The major limitation of our study is that it does not allow the researcher to adjust the items with DIF due to additional variables (e.g., child and parent sex, child's age, and child's health status) in the model. Hence, to determine how far these covariates contribute to the observed discrepancies between children and their parents, analysis of DIF according to these factors is also needed.
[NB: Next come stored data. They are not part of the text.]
(** [type(o) is cls] *)
Definition type_is (o : obj) (cls : py_class) : bool :=
  match o, cls with
  | Dummy _, _DummyIterDataPipe => true
  | Consumer _ _, _IterateQueueDataPipes => true
  | _, _ => false
  end.

Definition sample_isinstance (o : obj) (cls : py_class) : bool :=
  match o, cls with
  | (IterableWrapper _ | Mapper _ _ | Zipper _ _ _ | Dummy _ | Consumer _ _),
    IterDataPipe => true
  | SequenceWrapper _, MapDataPipe => true
  | _, _ => type_is o cls
  end.

Fixpoint item_of (o : obj) : graph_item obj :=
  match o with
  | Mapper i src => Item i o (Graph [item_of src])
  | Zipper i l r => Item i o (Graph [item_of l; item_of r])
  | _ => Item (obj_id o) o (Graph [])
  end.

Definition sample_traverse_dps (o : obj) : DataPipeGraph obj :=
  Graph [item_of o].

Fixpoint dps_of_graph (g : DataPipeGraph obj) : list obj :=
  match g with
  | Graph items =>
      (fix go (its : list (graph_item obj)) : list obj :=
         match its with
         | [] => []
         | it :: rest => dps_of_item it ++ go rest
         end) items
  end
with dps_of_item (it : graph_item obj) : list obj :=
  match it with
  | Item _ dp src => dp :: dps_of_graph src
  end.

Definition sample_find_dps (g : DataPipeGraph obj) (cls : py_class) : list obj :=
  List.filter (fun dp => type_is dp cls) (dps_of_graph g).

Fixpoint replicable (o : obj) : bool :=
  match o with
  | Dummy _ => false
  | Mapper _ src => replicable src
  | Zipper _ l r => replicable l && replicable r
  | _ => true
  end.

(** The frontmost DataPipes with no [Dummy] below them. *)
Fixpoint branches (o : obj) : list obj :=
  if replicable o then [o]
  else match o with
       | Mapper _ src => branches src
       | Zipper _ l r => branches l ++ branches r
       | _ => []
       end.

Definition sample_find_replicable_branches (g : DataPipeGraph obj) : list obj :=
  match g with
  | Graph (Item _ root _ :: _) => branches root
  | Graph [] => []
  end.

Fixpoint substitute (old_id : Z) (new : obj) (o : obj) : obj :=
  if obj_id o =? old_id then new
  else match o with
       | Mapper i src => Mapper i (substitute old_id new src)
       | Zipper i l r => Zipper i (substitute old_id new l) (substitute old_id new r)
       | _ => o
       end.

Definition sample_replace_dp (g : DataPipeGraph obj) (old new : obj)
  : DataPipeGraph obj :=
  match g with
  | Graph (Item _ root _ :: _) => sample_traverse_dps (substitute (obj_id old) new root)
  | Graph [] => Graph []
  end.

(** A deterministic stand-in for the generator's stream; the int32 draw is
    wrapped to the signed 32-bit range. *)
Definition sample_random_int_value (g : Generator obj) (dtype : option torch_dtype) : Z :=
  let x := initial_seed g * 1103515245 + 12345 + Z.of_nat (length (drawn g)) in
  match dtype with
  | Some torch_int32 => (x + 2 ^ 31) mod 2 ^ 32 - 2 ^ 31
  | None => x mod 2 ^ 63
  end.

#[export] Instance collaborators : Collaborators obj queue := {|
  traverse_dps := fun _ o => sample_traverse_dps o;
  find_dps := sample_find_dps;
  find_replicable_branches := sample_find_replicable_branches;
  replace_dp := fun _ g old new => sample_replace_dp g old new;
  isinstance := sample_isinstance;
  new_IterateQueueDataPipes := Consumer 1000;
  random_int_value := sample_random_int_value;
  default_rng_seed := 67280421310721;
  HAS_NUMPY := true
|}.

(** The same world without numpy. *)
Definition collaborators_no_numpy : Collaborators obj queue := {|
  traverse_dps := fun _ o => sample_traverse_dps o;
  find_dps := sample_find_dps;
  find_replicable_branches := sample_find_replicable_branches;
  replace_dp := fun _ g old new => sample_replace_dp g old new;
  isinstance := sample_isinstance;
  new_IterateQueueDataPipes := Consumer 1000;
  random_int_value := sample_random_int_value;
  default_rng_seed := 67280421310721;
  HAS_NUMPY := false
|}.
(** * MarketMate: the price heuristic and the listing store

    A shallow embedding of two pieces of the MarketMate PWA:
    - [suggestPrice] of [pwa/src/utils/promptBuilders.ts], and
    - the IndexedDB wrapper of [pwa/src/lib/indexeddb.ts]
      ([getDB], [saveListing], [getListing], [getAllListings],
      [deleteListing], [clearAllListings]).

    JavaScript numbers are IEEE 754 binary64 values, modelled by Rocq's
    primitive floats; the readings of [Date.now()] are integers. *)

From Stdlib Require Import Floats ZArith Lia Ascii DecimalString DecimalZ
  DecimalPos.
From stdpp Require Import gmap strings list fin_maps sorting.

Set Warnings "-inexact-float,-register-all".

(** ** A fragment of JavaScript: values, coercions, property lookup *)

Module JS.

(** The values that occur here: [undefined], [null], a number, or one of
    the members every plain object inherits from
    [Object.prototype] (eleven functions and the [__proto__] accessor, which
    yields [Object.prototype] itself), identified by the property name. *)
Inductive Value : Type :=
| Undefined
| Null
| Number (x : float)
| Inherited (name : string).

Definition NaN : float := PrimFloat.nan.

(** [ToBoolean] on numbers: [+0], [-0] and [NaN] are falsy. *)
Definition truthy_number (x : float) : bool :=
  negb (PrimFloat.is_nan x) && negb (PrimFloat.is_zero x).

Definition ToBoolean (v : Value) : bool :=
  match v with
  | Undefined => false
  | Null => false
  | Number x => truthy_number x
  | Inherited _ => true
  end.

(** [ToNumber]: [undefined] becomes [NaN], [null] becomes [+0]; a built-in
    function or [Object.prototype] is first turned into a string by
    [ToPrimitive]
    (["function Object() { [native code] }"], ["[object Object]"]), which is
    not a numeric literal, hence [NaN]. *)
Definition ToNumber (v : Value) : float :=
  match v with
  | Undefined => NaN
  | Null => PrimFloat.zero
  | Number x => x
  | Inherited _ => NaN
  end.

(** [a || b] *)
Definition or (a b : Value) : Value := if ToBoolean a then a else b.

(** [a * b] *)
Definition mul (a b : Value) : float := PrimFloat.mul (ToNumber a) (ToNumber b).

(** An optional property [p?: number] read from an object. *)
Definition of_optional (p : option float) : Value :=
  match p with
  | Some x => Number x
  | None => Undefined
  end.

(** The property names of [Object.prototype]. *)
Definition Object_prototype_keys : list string :=
  [ "constructor"; "__defineGetter__"; "__defineSetter__"; "hasOwnProperty";
    "__lookupGetter__"; "__lookupSetter__"; "isPrototypeOf";
    "propertyIsEnumerable"; "toString"; "valueOf"; "__proto__";
    "toLocaleString" ]%string.

Definition inherited_key (key : string) : bool :=
  existsb (String.eqb key) Object_prototype_keys.

(** An object literal [{ k1: v1, ..., kn: vn }] with numeric members. *)
Definition ObjectLiteral : Type := list (string * float).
A reasonable conclusion that can be drawn from our findings and those of the previous studies using the PedsQL™ 4.0 is that detecting DIF across child self-reports and parent proxy-reports in the PedsQL™ 4.0 depends mainly on the child health status, cross-cultural differences and, of course, on the statistical method used to explore DIF. We highly recommend and advocate the use of various statistical methods in DIF analysis because convergent findings through different methods can help researchers to remove or modify items with consistent DIF (Yang & Heslin, 2011).

5. Conclusion

In conclusion, our study revealed that in 3 of the 4 subscales, including the physical, emotional and school functioning, some items in the Persian version of the PedsQL™ 4.0 did not function in a similar way across children and their parents. Therefore, professionals and clinicians should be cautious about using parent proxy-reports as a substitute for children's own ratings. Future studies should consider comparing child self-reports and parent proxy-reports across different pediatric quality of life measures.